> _Task details_
Search the data for the word "Opening" and copy every line where it occurs.

Stored data entries
[Start of Attachment]

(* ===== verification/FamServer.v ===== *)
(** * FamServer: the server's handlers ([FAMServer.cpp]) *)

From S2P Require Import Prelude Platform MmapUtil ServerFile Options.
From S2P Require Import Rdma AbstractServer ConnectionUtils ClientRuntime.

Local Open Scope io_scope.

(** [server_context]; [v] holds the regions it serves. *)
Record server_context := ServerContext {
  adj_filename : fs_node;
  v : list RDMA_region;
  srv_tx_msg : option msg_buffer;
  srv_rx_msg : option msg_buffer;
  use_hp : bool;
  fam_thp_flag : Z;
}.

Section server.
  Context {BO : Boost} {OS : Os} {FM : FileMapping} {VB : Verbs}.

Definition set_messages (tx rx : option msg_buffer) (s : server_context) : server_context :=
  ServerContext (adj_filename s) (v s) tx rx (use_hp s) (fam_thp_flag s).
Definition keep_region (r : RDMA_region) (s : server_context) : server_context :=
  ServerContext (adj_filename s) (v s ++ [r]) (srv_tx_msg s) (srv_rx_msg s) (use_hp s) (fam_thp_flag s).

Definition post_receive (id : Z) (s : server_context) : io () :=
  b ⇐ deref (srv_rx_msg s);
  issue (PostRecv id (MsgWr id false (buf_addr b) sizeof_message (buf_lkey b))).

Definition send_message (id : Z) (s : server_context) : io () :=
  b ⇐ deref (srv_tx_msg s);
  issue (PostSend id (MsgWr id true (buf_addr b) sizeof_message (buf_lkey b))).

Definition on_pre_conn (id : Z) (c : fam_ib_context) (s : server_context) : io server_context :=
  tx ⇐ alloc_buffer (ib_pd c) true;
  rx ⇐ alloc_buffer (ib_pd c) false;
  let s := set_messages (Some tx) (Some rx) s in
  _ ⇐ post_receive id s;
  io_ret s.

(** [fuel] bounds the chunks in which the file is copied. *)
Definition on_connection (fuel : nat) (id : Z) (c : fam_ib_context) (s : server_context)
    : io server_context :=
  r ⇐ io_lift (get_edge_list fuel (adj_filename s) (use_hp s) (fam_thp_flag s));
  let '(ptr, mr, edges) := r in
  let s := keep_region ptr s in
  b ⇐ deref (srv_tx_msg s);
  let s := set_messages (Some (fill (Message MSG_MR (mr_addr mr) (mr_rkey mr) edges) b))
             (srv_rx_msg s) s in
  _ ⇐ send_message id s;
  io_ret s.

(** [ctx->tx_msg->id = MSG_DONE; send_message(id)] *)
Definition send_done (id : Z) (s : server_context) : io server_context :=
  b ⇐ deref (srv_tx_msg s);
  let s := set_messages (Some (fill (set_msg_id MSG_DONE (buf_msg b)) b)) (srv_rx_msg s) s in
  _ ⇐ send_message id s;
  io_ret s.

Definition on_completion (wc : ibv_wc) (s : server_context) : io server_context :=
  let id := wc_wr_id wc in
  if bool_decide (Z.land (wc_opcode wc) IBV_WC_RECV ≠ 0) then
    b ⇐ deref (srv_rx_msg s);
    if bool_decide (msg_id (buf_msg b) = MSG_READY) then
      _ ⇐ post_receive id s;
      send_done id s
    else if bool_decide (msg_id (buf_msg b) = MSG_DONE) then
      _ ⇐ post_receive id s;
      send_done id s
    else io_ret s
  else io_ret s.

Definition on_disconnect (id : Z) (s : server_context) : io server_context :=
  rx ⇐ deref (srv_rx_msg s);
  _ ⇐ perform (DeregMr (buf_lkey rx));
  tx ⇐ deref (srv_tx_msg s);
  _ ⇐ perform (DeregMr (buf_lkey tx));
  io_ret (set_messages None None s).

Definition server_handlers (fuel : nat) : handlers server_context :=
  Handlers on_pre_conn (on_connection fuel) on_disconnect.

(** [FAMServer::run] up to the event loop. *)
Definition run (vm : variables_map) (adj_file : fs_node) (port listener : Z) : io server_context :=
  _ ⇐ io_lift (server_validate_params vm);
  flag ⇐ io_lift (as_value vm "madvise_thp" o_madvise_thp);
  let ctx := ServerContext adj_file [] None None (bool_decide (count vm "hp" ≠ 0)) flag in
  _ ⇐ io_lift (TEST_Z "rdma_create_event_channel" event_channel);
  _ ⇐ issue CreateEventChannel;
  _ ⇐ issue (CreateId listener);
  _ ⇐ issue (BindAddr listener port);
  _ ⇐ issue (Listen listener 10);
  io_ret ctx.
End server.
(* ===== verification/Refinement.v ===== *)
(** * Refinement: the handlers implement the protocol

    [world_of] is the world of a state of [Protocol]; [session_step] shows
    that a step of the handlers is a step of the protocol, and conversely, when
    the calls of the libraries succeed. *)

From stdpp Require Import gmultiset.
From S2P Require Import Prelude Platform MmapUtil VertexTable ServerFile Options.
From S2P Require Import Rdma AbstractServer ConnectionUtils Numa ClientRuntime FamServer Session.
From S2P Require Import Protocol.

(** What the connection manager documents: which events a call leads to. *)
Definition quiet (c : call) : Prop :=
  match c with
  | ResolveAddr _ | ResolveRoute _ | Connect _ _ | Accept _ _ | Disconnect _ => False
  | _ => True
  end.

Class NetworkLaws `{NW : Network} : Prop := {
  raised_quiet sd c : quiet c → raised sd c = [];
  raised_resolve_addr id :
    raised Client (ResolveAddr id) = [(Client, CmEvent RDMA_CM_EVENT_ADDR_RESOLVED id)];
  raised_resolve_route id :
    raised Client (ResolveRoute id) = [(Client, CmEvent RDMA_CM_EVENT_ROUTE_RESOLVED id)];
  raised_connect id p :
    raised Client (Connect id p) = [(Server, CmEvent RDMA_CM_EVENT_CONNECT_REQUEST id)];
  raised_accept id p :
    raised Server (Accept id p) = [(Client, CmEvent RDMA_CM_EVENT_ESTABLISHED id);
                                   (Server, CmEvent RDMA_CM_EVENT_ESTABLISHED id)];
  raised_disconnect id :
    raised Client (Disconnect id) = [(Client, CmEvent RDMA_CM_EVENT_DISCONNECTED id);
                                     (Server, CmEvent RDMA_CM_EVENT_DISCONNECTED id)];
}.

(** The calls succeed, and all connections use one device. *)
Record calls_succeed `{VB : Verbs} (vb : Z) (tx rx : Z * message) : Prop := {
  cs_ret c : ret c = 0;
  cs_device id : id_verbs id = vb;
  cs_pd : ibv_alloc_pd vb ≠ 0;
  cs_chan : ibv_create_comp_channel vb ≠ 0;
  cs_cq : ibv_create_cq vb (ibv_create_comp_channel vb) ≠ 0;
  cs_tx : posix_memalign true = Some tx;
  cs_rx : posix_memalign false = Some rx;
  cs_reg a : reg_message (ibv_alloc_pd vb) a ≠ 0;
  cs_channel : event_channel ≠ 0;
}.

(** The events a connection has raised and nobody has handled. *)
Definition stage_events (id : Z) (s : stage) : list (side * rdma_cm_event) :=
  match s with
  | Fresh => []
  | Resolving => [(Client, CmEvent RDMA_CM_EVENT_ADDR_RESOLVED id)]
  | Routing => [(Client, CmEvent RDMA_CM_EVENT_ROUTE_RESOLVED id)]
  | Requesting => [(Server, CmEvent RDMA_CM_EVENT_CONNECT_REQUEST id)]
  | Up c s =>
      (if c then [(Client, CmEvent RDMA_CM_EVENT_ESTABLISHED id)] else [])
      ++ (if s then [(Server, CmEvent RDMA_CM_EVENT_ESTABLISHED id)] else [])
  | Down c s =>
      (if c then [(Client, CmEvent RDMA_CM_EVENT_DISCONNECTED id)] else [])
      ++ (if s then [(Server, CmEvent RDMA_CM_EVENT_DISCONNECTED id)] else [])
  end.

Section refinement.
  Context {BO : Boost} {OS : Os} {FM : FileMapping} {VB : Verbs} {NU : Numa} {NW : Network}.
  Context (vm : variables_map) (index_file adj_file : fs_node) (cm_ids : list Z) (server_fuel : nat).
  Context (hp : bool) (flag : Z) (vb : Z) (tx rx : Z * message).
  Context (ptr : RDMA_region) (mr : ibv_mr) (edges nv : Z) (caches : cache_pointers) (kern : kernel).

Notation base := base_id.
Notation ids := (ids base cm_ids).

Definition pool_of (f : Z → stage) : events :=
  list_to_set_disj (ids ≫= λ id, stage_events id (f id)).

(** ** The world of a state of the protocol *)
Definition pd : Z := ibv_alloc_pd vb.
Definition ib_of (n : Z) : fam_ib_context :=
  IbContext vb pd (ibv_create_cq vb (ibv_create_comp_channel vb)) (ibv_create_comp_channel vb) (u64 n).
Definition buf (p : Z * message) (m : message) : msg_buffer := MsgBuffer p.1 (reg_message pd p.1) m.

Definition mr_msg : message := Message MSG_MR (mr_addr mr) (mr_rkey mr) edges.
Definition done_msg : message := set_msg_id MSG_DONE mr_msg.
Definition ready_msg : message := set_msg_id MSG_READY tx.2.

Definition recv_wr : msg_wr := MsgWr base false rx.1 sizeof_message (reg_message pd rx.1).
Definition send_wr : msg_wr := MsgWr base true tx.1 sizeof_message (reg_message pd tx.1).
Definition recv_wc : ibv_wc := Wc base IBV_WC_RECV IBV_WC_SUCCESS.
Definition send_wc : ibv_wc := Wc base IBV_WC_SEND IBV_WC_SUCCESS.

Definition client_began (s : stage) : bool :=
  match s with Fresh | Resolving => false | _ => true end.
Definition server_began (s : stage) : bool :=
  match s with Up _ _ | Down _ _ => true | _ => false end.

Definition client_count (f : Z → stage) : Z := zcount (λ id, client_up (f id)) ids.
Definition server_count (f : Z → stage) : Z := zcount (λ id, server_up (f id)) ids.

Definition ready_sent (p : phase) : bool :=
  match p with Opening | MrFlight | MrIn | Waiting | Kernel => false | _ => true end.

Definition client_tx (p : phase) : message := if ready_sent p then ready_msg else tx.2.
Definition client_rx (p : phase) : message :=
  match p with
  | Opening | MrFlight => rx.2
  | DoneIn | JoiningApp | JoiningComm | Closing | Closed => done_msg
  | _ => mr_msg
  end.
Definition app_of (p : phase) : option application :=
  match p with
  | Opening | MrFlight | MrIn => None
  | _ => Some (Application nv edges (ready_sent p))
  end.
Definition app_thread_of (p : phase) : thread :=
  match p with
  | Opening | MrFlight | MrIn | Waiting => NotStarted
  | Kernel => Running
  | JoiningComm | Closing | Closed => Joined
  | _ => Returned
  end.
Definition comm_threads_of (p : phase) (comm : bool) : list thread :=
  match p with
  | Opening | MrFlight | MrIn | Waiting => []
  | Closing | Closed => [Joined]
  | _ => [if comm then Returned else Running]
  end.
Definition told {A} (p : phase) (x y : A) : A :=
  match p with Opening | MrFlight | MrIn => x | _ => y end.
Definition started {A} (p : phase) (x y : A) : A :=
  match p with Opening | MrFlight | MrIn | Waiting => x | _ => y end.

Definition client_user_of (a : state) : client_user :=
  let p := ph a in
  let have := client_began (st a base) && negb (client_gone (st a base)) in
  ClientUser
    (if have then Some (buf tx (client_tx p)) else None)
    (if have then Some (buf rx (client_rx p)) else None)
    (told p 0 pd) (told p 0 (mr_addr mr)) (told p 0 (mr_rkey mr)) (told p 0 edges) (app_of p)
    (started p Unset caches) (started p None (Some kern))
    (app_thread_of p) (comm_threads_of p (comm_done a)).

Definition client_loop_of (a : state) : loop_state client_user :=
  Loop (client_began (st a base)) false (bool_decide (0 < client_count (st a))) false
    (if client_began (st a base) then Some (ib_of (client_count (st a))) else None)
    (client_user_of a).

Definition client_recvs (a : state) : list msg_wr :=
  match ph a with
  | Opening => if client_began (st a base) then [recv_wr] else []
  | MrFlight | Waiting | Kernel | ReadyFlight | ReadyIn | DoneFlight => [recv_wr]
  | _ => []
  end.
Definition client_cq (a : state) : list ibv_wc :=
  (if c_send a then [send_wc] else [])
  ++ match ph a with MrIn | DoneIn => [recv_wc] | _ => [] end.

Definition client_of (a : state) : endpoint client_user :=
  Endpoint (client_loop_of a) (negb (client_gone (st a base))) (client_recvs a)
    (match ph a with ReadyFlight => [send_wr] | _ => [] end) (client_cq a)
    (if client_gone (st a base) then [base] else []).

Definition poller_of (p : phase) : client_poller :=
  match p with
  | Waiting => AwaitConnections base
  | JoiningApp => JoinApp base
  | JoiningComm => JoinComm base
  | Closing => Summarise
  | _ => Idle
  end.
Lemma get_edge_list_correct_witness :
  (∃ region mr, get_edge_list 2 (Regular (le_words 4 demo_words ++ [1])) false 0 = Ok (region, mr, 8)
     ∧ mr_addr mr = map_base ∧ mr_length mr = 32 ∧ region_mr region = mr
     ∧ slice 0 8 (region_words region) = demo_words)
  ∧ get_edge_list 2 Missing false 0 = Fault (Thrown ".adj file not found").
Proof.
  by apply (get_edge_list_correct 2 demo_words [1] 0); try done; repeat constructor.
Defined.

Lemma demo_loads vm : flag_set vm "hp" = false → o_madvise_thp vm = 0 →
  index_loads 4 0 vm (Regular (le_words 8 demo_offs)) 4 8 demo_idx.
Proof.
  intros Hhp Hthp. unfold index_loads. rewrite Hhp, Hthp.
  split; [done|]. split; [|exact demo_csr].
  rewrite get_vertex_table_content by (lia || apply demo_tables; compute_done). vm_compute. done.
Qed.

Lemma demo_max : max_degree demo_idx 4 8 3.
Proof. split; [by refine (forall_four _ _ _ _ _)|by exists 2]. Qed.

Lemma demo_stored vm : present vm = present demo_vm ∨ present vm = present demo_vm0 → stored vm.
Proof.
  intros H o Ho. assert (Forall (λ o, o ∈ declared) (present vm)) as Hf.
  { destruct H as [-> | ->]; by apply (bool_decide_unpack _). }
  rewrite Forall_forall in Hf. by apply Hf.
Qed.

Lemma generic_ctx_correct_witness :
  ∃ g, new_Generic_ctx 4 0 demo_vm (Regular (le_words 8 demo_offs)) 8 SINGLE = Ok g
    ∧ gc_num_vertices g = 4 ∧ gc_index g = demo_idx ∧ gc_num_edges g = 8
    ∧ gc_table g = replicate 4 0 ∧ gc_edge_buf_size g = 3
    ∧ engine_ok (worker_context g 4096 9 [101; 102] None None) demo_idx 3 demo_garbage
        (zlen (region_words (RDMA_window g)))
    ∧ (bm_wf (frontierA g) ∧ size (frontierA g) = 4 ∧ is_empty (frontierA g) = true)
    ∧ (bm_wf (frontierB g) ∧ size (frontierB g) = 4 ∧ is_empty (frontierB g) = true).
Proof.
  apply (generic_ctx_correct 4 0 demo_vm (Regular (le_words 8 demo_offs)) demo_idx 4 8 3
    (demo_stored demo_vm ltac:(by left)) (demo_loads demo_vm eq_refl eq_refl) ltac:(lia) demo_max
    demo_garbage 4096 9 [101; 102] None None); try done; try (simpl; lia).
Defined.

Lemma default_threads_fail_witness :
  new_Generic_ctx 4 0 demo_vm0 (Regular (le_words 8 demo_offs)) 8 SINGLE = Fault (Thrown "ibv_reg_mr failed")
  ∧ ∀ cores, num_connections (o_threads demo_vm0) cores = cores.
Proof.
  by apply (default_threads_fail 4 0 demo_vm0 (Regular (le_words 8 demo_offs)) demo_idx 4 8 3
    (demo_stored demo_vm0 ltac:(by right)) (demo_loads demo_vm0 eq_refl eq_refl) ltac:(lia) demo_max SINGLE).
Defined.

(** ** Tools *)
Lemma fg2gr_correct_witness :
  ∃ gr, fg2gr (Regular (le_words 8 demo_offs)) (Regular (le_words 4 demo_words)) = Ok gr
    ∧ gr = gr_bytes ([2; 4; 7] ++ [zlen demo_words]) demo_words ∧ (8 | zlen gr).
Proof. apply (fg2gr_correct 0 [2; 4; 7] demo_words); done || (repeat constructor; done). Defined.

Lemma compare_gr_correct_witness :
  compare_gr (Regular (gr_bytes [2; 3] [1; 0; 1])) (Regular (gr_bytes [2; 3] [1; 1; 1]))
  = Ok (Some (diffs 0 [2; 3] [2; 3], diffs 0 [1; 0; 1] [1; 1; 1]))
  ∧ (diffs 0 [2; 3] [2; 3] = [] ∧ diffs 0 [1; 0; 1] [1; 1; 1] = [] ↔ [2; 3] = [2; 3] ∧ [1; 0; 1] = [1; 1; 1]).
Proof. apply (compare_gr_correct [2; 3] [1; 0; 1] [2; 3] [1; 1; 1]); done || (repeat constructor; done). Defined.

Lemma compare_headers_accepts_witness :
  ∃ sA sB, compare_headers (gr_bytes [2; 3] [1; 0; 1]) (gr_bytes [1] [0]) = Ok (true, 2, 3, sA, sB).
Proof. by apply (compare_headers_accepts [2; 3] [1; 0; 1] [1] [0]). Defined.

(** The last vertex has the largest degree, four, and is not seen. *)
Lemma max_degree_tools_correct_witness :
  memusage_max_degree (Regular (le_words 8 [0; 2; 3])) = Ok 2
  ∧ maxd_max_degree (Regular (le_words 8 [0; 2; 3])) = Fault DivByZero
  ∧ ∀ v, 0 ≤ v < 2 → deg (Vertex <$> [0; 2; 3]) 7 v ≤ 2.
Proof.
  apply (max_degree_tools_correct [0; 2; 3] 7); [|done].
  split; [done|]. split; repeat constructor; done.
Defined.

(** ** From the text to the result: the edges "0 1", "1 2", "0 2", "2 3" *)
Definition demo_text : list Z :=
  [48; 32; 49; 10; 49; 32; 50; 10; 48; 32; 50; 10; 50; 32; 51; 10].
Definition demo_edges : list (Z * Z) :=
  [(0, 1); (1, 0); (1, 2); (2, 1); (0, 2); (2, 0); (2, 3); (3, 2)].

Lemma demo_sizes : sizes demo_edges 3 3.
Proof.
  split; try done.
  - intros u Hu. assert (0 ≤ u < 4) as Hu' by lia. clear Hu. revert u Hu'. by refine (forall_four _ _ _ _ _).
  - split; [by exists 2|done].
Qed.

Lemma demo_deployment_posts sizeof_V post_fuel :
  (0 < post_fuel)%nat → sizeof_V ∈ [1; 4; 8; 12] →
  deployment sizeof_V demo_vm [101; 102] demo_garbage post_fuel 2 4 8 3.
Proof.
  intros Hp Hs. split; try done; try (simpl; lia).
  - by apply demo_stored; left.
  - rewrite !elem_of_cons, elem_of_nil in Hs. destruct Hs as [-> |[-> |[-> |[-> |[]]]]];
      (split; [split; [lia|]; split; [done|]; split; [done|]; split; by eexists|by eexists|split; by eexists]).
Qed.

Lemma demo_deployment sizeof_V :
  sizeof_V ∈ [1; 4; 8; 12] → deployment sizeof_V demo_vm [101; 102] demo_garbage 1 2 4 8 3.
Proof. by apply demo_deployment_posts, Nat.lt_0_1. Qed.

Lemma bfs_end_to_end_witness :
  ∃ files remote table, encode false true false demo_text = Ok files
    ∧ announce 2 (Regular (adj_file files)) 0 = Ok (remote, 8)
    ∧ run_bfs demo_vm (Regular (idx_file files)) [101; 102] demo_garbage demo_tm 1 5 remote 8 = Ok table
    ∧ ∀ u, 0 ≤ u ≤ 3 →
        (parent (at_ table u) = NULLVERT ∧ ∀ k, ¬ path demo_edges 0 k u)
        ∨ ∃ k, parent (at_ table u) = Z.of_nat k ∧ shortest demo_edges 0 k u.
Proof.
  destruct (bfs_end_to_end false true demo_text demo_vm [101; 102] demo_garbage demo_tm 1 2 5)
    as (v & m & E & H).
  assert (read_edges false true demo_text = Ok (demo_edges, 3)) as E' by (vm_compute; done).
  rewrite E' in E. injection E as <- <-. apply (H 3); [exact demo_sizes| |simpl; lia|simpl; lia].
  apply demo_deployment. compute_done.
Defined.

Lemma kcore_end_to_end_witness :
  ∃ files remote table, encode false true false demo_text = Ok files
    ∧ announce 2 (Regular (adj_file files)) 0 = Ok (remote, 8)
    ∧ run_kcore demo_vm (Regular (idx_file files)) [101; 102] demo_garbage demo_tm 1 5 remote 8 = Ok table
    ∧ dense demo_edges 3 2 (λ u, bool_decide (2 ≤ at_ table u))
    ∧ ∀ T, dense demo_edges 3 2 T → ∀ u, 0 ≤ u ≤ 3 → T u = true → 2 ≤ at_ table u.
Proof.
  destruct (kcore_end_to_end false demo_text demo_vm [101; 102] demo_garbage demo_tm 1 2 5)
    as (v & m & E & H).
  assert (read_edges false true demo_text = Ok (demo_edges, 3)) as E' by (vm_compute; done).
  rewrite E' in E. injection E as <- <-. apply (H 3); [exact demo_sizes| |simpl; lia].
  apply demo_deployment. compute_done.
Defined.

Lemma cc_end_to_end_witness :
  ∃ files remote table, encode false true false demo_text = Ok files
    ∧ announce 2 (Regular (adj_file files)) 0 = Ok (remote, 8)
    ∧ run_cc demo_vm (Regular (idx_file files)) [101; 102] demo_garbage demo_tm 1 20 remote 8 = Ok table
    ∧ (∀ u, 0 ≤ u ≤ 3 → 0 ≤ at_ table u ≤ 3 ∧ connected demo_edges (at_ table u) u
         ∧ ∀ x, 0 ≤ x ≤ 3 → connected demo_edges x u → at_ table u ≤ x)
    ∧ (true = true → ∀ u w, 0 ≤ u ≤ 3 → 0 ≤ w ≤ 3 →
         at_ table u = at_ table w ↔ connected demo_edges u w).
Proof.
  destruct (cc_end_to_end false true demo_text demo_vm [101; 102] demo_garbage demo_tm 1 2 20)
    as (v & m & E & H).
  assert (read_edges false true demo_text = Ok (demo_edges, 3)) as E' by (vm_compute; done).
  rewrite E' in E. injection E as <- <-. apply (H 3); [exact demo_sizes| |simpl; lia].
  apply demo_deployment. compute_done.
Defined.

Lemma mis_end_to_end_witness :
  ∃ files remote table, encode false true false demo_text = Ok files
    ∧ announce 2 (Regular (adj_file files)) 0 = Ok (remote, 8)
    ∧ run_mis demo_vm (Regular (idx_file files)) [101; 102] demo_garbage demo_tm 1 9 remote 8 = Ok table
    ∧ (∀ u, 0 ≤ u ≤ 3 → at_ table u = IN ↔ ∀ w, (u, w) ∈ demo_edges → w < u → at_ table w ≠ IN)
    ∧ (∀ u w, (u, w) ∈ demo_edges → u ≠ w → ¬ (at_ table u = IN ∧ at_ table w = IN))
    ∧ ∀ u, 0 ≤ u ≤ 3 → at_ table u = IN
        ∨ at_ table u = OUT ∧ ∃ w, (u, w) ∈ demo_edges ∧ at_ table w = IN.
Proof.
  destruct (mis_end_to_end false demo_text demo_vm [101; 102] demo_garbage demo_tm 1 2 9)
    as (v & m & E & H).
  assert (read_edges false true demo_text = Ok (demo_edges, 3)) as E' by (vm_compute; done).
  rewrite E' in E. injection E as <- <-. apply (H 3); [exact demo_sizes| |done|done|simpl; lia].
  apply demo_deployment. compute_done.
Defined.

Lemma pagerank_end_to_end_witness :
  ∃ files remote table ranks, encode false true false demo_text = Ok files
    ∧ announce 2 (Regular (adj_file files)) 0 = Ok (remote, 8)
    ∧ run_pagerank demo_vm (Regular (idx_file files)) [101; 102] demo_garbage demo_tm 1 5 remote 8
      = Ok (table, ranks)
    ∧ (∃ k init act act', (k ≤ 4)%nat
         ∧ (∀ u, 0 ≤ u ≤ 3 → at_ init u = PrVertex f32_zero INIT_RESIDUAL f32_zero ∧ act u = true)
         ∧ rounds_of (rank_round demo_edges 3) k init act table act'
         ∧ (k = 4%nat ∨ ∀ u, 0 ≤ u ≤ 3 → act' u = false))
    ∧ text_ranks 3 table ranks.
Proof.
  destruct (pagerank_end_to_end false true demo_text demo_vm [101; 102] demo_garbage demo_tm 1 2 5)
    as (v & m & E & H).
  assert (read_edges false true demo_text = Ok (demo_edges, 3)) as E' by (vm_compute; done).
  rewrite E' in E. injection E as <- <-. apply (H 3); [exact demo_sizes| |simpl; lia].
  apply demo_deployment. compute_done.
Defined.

[End of Attachment]

> _Answer below_
  match p with Opening | MrFlight | MrIn | Waiting | Kernel => false | _ => true end.
  | Opening | MrFlight => rx.2
  | Opening | MrFlight | MrIn => None
  | Opening | MrFlight | MrIn | Waiting => NotStarted
  | Opening | MrFlight | MrIn | Waiting => []
  match p with Opening | MrFlight | MrIn => x | _ => y end.
  match p with Opening | MrFlight | MrIn | Waiting => x | _ => y end.
  | Opening => if client_began (st a base) then [recv_wr] else []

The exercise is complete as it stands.